Reputation: 3961
I am using Python (3.8.1) and tabula-py (2.1.0) (https://tabula-py.readthedocs.io/en/latest/tabula.html#tabula.io.build_options) to extract tables from a text based PDF file (Monthly AWS billing report).
Below a sample of the PDF file is shown (bottom of 1st page and top of 2nd page).

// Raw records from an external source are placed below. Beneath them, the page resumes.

(* ===== verification/MeshForward.v ===== *)
(** * Packets across a synchronised mesh

    Control planes and forwarders of several nodes together: a packet handed to
    one forwarder is carried from link end to link end until a forwarder
    delivers or drops it.  Between two synchronised nodes it takes the cheapest
    way, never circles, and arrives unless its TTL is too small. *)

From S2P Require Export Prelude Ord Bytes Types Wire Forward ForwardSched ForwardInv ForwardRoute ForwardProps ForwardTheorems ControlTypes Control ControlRouting MeshRoutes.

(** ** Nodes and links *)

(** A node: its control plane, its forwarder, and for each of its links the
    identifier of that link at the peer. *)
Record MeshNode := {
  mn_control : ControlPlane;
  mn_forward : Forwarder;
  mn_far : gmap LinkId LinkId;
}.
Definition set_forward (x : MeshNode) (fw : Forwarder) : MeshNode :=
  {| mn_control := mn_control x; mn_forward := fw; mn_far := mn_far x |}.
Definition planes (net : gmap NodeId MeshNode) : gmap NodeId ControlPlane := mn_control <$> net.

(** What becomes of a packet. *)
Inductive Fate :=
| Delivered (at_ : NodeId) (packet : ForwardPacket)
| Lost (at_ : NodeId) (reason : DropReason) (packet : ForwardPacket).

Definition arrival (incoming : option LinkId) (p : ForwardPacket) : ForwardEvent :=
  match incoming with None => FeOutbound p | Some l => FeInbound l p end.

(** The forwarder of [u] handles the packet; what it sends over a link is the
    inbound packet of the peer.  [None]: fuel, or the packet has to wait. *)
Fixpoint relay (fuel : nat) (now : MonoTime) (net : gmap NodeId MeshNode) (u : NodeId)
    (incoming : option LinkId) (p : ForwardPacket) : option (gmap NodeId MeshNode * Fate) :=
  match fuel with
  | O => None
  | S fuel =>
      x ← net !! u;
      '(fw, acts) ← handle (mn_forward x) now (arrival incoming p);
      let net := <[u := set_forward x fw]> net in
      match acts with
      | [FaSend l q] =>
          a ← local_adjacencies (mn_control x) !! l;
          far ← mn_far x !! l;
          relay fuel now net (la_peer a) (Some far) q
      | [FaDeliverLocal q] => Some (net, Delivered u q)
      | [FaDrop reason q] => Some (net, Lost u reason q)
      | _ => None
      end
  end.

(** ** Idle links *)

(** Nothing waits for the link, and it may be written up to [n] bytes. *)
Definition idle (fw : Forwarder) (l : LinkId) (n : Z) : Prop :=
  l ∉ down_links fw ∧ Forall (λ q, q = []) (queues (link_state fw l)) ∧
  writable (link_state fw l) = true ∧ n ≤ credit fw l.

(** The only packet of a link that may write is sent. *)
Lemma send_only s i x :
  lq_ok s → writable s = true → queued_len x ≤ available_credit_bytes s →
  (∀ j q, queues s !! j = Some q → q = if decide (j = i) then [x] else []) → (i < 4)%nat →
  ∃ s', try_send s = Some (s', Some (q_packet x)).
Proof.
  intros Hok Hw Hc Hq Hi. destruct (try_send_spec s Hok) as (s' & r & -> & _ & Hspec).
  exists s'. do 2 f_equal. pose proof (lq_shape _ Hok) as Hsh.
  destruct (lookup_lt_is_Some_2 (queues s) i) as [qi Hqi]; [lia|].
  pose proof (Hq i qi Hqi) as ->. rewrite decide_True in Hqi by done.
  destruct r as [p|]; cbn [send_spec] in Hspec.
  - destruct Hspec as (_ & j & y & -> & [(rest & Hf & _) _ _ _ _ _] & _).
    apply Hq in Hf. case_decide; [by injection Hf as -> _|done].
  - destruct Hspec as (_ & [Hb|(p0 & H0 & Hb)]); [congruence|].
    destruct p0 as [|y p0]; [specialize (Hb i x [] Hqi); lia|].
    apply Hq in H0. case_decide; [|done]. injection H0 as -> _. lia.
Qed.

Lemma idle_enqueue fw l p incoming :
  fw_ok fw → packet_fits p → idle fw l (ForwardPacket_encoded_len p) →
  ∃ fw', enqueue fw l p incoming = Some (fw', [FaSend l p]).
Proof.
  intros Hok Hfit (Hd & He & Hw & Hc). unfold enqueue. rewrite decide_False by done.
  set (i := priority_index (priority (header p))).
  destruct (place_total (link_state fw l) p incoming (link_state_ok fw l Hok) Hfit)
    as (r & Hr & (q & limit & Hq & Hlim & Hcase) & Hs').
  assert (q = []) as -> by (rewrite Forall_lookup in He; by eapply He).
  rewrite Hr. cbn [mbind option_bind]. destruct r as [s'|].
  2: { destruct Hcase as [Hz _]. rewrite zlen_nil in Hz. subst limit.
       destruct (priority (header p)); discriminate Hlim. }
  destruct Hcase as (Hc' & Hw' & [(Hq' & _)|(k & old & _ & Hold & _)]); [|by destruct k].
  destruct (send_only s' i {| q_incoming := incoming; q_packet := p |}) as [s2 Hs2].
  - done.
  - congruence.
  - rewrite Hc'. exact Hc.
  - intros j qj. rewrite Hq'. intros [[<- ->]|[Hne Hj]]%lookup_insert_queue.
    + by rewrite decide_True.
    + rewrite decide_False by done. rewrite Forall_lookup in He. by eapply He.
    + apply (link_state_ok fw l Hok).
    + apply priority_index_lt.
  - apply priority_index_lt.
  - exists (put_link fw l s2). fold (put_link fw l s'). rewrite try_send_one_put, Hs2. done.
Qed.

(** ** The way of a packet *)

(** The nodes are synchronised and forward by the routes of their databases; a
    link joins a link of each end; every link is idle for packets of [n] bytes. *)
Record mesh_ready (net : gmap NodeId MeshNode) (n : Z) : Prop := {
  mr_synced : mesh_synced (planes net);
  mr_forward u x : net !! u = Some x →
    fw_ok (mn_forward x) ∧ fw_me (mn_forward x) = u ∧
    shortest_paths (mn_control x) = Some (table_routes (fw_routes (mn_forward x)));
  mr_link u x l a : net !! u = Some x → local_adjacencies (mn_control x) !! l = Some a →
    idle (mn_forward x) l n ∧
    ∃ far y b, mn_far x !! l = Some far ∧ net !! la_peer a = Some y ∧
      local_adjacencies (mn_control y) !! far = Some b ∧ la_peer b = u;
}.

Lemma lookup_planes net u cp :
  planes net !! u = Some cp ↔ ∃ x, net !! u = Some x ∧ mn_control x = cp.
Proof. unfold planes. rewrite lookup_fmap, fmap_Some. naive_solver. Qed.

Lemma set_ttl_id p : set_ttl p (ttl (header p)) = p.
Proof. by destruct p as [[] ? ?]. Qed.
Lemma set_ttl_fits p n : packet_fits p → packet_fits (set_ttl p n).
Proof. done. Qed.

Section Relay.
Context (net : gmap NodeId MeshNode) (size_ : Z) (Hnet : mesh_ready net size_).
Context (now : MonoTime) (d : NodeId).

(** The packet is delivered at the end of the way, or dropped at the node where
    its TTL is used up. *)
Definition outcome (u : NodeId) (path : list NodeId) (p : ForwardPacket) : Fate :=
  if decide (Z.of_nat (length path) < ttl (header p))
  then Delivered d (set_ttl p (ttl (header p) - Z.of_nat (length path)))
  else Lost (default u ((u :: path) !! Z.to_nat (ttl (header p)))) TtlExceeded (set_ttl p 0).

Lemma outcome_expired u path p :
  ttl (header p) = 0 → outcome u path p = Lost u TtlExceeded p.
Proof.
  intros Hz. unfold outcome. rewrite decide_False by lia.
  rewrite Hz. f_equal. by rewrite <-(set_ttl_id p) at 2; rewrite Hz.
Qed.
(** A hop uses up one of the TTL. *)
Lemma outcome_hop u v path p :
  0 < ttl (header p) →
  outcome v path (set_ttl p (ttl (header p) - 1)) = outcome u (v :: path) p.
Proof.
  intros Hpos. unfold outcome. cbn [header ttl set_ttl set_header length].
  destruct (decide (Z.of_nat (length path) < ttl (header p) - 1)) as [E|E].
  - rewrite decide_True by lia.
    replace (ttl (header p) - Z.of_nat (S (length path)))
      with (ttl (header p) - 1 - Z.of_nat (length path)) by lia. done.
  - rewrite decide_False by lia.
    replace (Z.to_nat (ttl (header p))) with (S (Z.to_nat (ttl (header p) - 1))) by lia.
    change ((u :: v :: path) !! S ?n) with ((v :: path) !! n).
    destruct (lookup_lt_is_Some_2 (v :: path) (Z.to_nat (ttl (header p) - 1))) as [w ->]; [cbn; lia|].
    done.
Qed.

(** The packet came over a link from a node farther away. *)
Definition from_farther (u : NodeId) (c : Z) (incoming : option LinkId) : Prop :=
  ∀ l x a, incoming = Some l → net !! u = Some x →
    local_adjacencies (mn_control x) !! l = Some a →
    ∃ c', remaining (planes net) d (la_peer a) c' ∧ c < c'.

(** A packet on its way is sent over the next hop of the node's route. *)
Lemma forward_hop u x r a p incoming :
  net !! u = Some x → u ≠ d → table_routes (fw_routes (mn_forward x)) !! d = Some r →
  local_adjacencies (mn_control x) !! next_hop r = Some a → incoming ≠ Some (next_hop r) →
  packet_type (header p) = Unicast → destination (header p) = d → packet_ok p →
  ForwardPacket_encoded_len p = size_ → ttl (header p) ≠ 0 →
  ∃ fw, process_packet (mn_forward x) incoming p =
        Some (fw, [FaSend (next_hop r) (set_ttl p (ttl (header p) - 1))]).
Proof.
  intros Hx Hne Hr Ha Hloop Htype Hdst [Httl Hfit] Hlen Hz.
  destruct (mr_forward _ _ Hnet _ x Hx) as (Hok & Hme & _).
  destruct (mr_link _ _ Hnet u x _ a Hx Ha) as ((Hup & Hidle) & _).
  rewrite unicast_process, decide_False by done. unfold classify.
  rewrite Hdst, decide_False by congruence. unfold RouteTable_get. rewrite Hr.
  rewrite (decide_False (P := next_hop r ∈ _)) by done.
  rewrite (decide_False (P := incoming = _)) by done.
  apply idle_enqueue; [done|done|]. by rewrite <-Hlen in Hidle.
Qed.

Lemma relay_trip u path c :
  trip (planes net) d u path c →
  ∀ net' incoming p fuel,
    is_Some (net !! u) → NoDup (u :: path) → (∀ w, w ∈ u :: path → net' !! w = net !! w) →
    from_farther u c incoming →
    packet_type (header p) = Unicast → destination (header p) = d → packet_ok p →
    ForwardPacket_encoded_len p = size_ → (length path < fuel)%nat →
    ∃ net'', relay fuel now net' u incoming p = Some (net'', outcome u path p).
Proof.
  pose proof (mr_synced _ _ Hnet) as Hsync.
  induction 1 as [|u cp routes r a path c Hu Hne Hr Hd Ha Ht IH];
    intros net' incoming p fuel [x Hx] Hnd Hsame Hfar Htype Hdst Hp Hlen Hfuel;
    (destruct fuel as [|fuel]; [cbn in Hfuel; lia|]); cbn [relay];
    rewrite Hsame, Hx by set_solver; cbn [mbind option_bind];
    destruct (mr_forward _ _ Hnet _ x Hx) as (_ & Hme & Hroutes);
    pose proof Hp as [Httl _]; unfold is_uint in Httl;
    (assert (handle (mn_forward x) now (arrival incoming p)
             = process_packet (mn_forward x) incoming p) as -> by by destruct incoming);
    (destruct (decide (ttl (header p) = 0)) as [Hz|Hz];
      [rewrite unicast_process, decide_True, outcome_expired by done; by eexists|]).
  - rewrite unicast_process, decide_False by done. unfold classify.
    rewrite Hdst, decide_True by done. eexists. cbn. unfold outcome. cbn [length].
    by rewrite decide_True, Z.sub_0_r, set_ttl_id by lia.
  - pose proof Hu as (x' & Hx' & <-)%lookup_planes. rewrite Hx in Hx'. injection Hx' as <-.
    rewrite Hr in Hroutes. injection Hroutes as ->. pose proof (cost_range (la_cost a)) as Hcost.
    destruct (mr_link _ _ Hnet u x _ a Hx Ha) as (_ & far & y & b & Hf & Hy & Hb & Hpb).
    destruct (forward_hop u x r a p incoming) as [fw' Hq]; try done.
    { intros E. destruct (Hfar _ x a E Hx Ha) as (c' & Hc' & Hlt).
      pose proof (remaining_unique _ _ _ _ _ (trip_remaining _ Hsync d _ _ _ Ht) Hc'). lia. }
    rewrite Hq. cbn [mbind option_bind]. rewrite Ha. cbn [mbind option_bind].
    rewrite Hf. cbn [mbind option_bind]. apply NoDup_cons in Hnd as [Hnot Hnd].
    rewrite <-(outcome_hop u (la_peer a)) by lia. apply IH; try done.
    + intros w Hw. rewrite lookup_insert_ne by (intros ->; done). apply Hsame. set_solver.
    + intros l y' b' [= <-] Hy' Hb'. rewrite Hy in Hy'. injection Hy' as <-. rewrite Hb in Hb'.
      injection Hb' as <-. rewrite Hpb. exists (cost_get (la_cost a) + c). split; [|lia].
      apply (trip_remaining _ Hsync d u (la_peer a :: path)). by econstructor.
    + destruct Hp. split; [|done]. cbn. unfold is_uint. lia.
    + cbn in Hfuel. lia.
Qed.
End Relay.

(** C3: A unicast packet crosses a synchronised mesh whose links are idle.  When
    the mesh has any path from its node to the destination, the forwarders hand
    it on along a cheapest path, from the route of one node to the route of the
    next, and never visit a node twice; it is delivered at the destination with
    its TTL lowered by the number of links and otherwise unchanged when that
    number is below its TTL, and dropped at the node where the TTL is used up
    otherwise.  No more steps are needed than the mesh has nodes. *)
Theorem unicast_crosses_mesh net now u x p q c n :
  mesh_ready net (ForwardPacket_encoded_len p) → net !! u = Some x →
  packet_type (header p) = Unicast → packet_ok p → destination (header p) ≠ u →
  mesh_path (mn_control x) (destination (header p)) q c n →
  ∃ path best net',
    trip (planes net) (destination (header p)) u path best ∧ NoDup (u :: path) ∧
    (∀ q' c' n', mesh_path (mn_control x) (destination (header p)) q' c' n' → best ≤ c') ∧
    relay (size net) now net u None p =
      Some (net', outcome (destination (header p)) u path p).
Proof.
  intros Hnet Hx Htype Hp Hne Hw. pose proof (mr_synced _ _ Hnet) as Hsync.
  assert (Hu : planes net !! u = Some (mn_control x)) by (apply lookup_planes; eauto).
  destruct (mr_forward _ _ Hnet _ x Hx) as (_ & _ & Hroutes).
  pose proof (route_of _ Hsync u _ _ _ Hu Hroutes (not_eq_sym Hne)) as Hr.
  destruct (_ !! destination (header p)) as [r|] eqn:Ed; [|by apply Hr in Hw].
  assert (Hrem : remaining (planes net) (destination (header p)) u (route_cost r))
    by (right; split; [done|]; by exists (mn_control x), (table_routes (fw_routes (mn_forward x))), r).
  destruct (trip_exists _ Hsync _ _ _ Hrem) as (path & Ht & _ & Hnd).
  destruct (relay_trip net _ Hnet now _ u path _ Ht net None p (size net)) as [net' Hrel]; try done.
  - assert (length path < size (planes net))%nat by (eapply trip_short; [done|by eexists|done..]).
    unfold planes in *. by rewrite map_size_fmap in *.
  - exists path, (route_cost r), net'. split_and!; [done..| |done].
    destruct Hr as (p1 & n1 & a1 & _ & _ & Hopt & _). intros q' c' n' Hw'. by apply Hopt in Hw' as [].
Qed.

The Python script is shown below:
from tabula import read_pdf
from tabulate import tabulate
df = read_pdf(
"my_report.pdf",
output_format="dataframe",
multiple_tables=True,
pages="all",
silent=True,
# TODO: area = (x_left, x_right, y_left, y_right) # ?
)
print(tabulate(df))
Which generates the following output:
--- --------------------------------------------------------------------------- --------------------- ---------
0 region nan nan
1 AWS CloudTrail APS2-PaidEventsRecorded nan $3.70
2 0.00002 per paid event recorded in Asia Pacific (Sydney) 184,961.000 Events $3.70
3 region nan nan
4 Asia Pacific (Tokyo) nan $3.20
My thought is that the area option has to be properly set, since the top- and the left-most data is sometimes omitted. Is this the case, and if so, how do you find the correct area of all tabular data within the PDF file?
Thanks in advance.
Upvotes: 0
Views: 3328
Reputation: 3961
I managed to solve this issue by extending the location of the data being searched:
# get locations from page 2 data:
tables = read_pdf("my_report.pdf", output_format="json", pages=2, silent=True)
top = tables[0]["top"]
left = tables[0]["left"]
bottom = tables[0]["height"] + top
right = tables[0]["width"] + left
# Expand location borders slightly:
test_area = [top - 20, left - 20, bottom + 10, right + 10]
# Now read_pdf gives all data with the following call:
df = read_pdf(
"my_report.pdf",
multiple_tables=True,
pages="all",
silent=True,
area = test_area
)
Upvotes: 0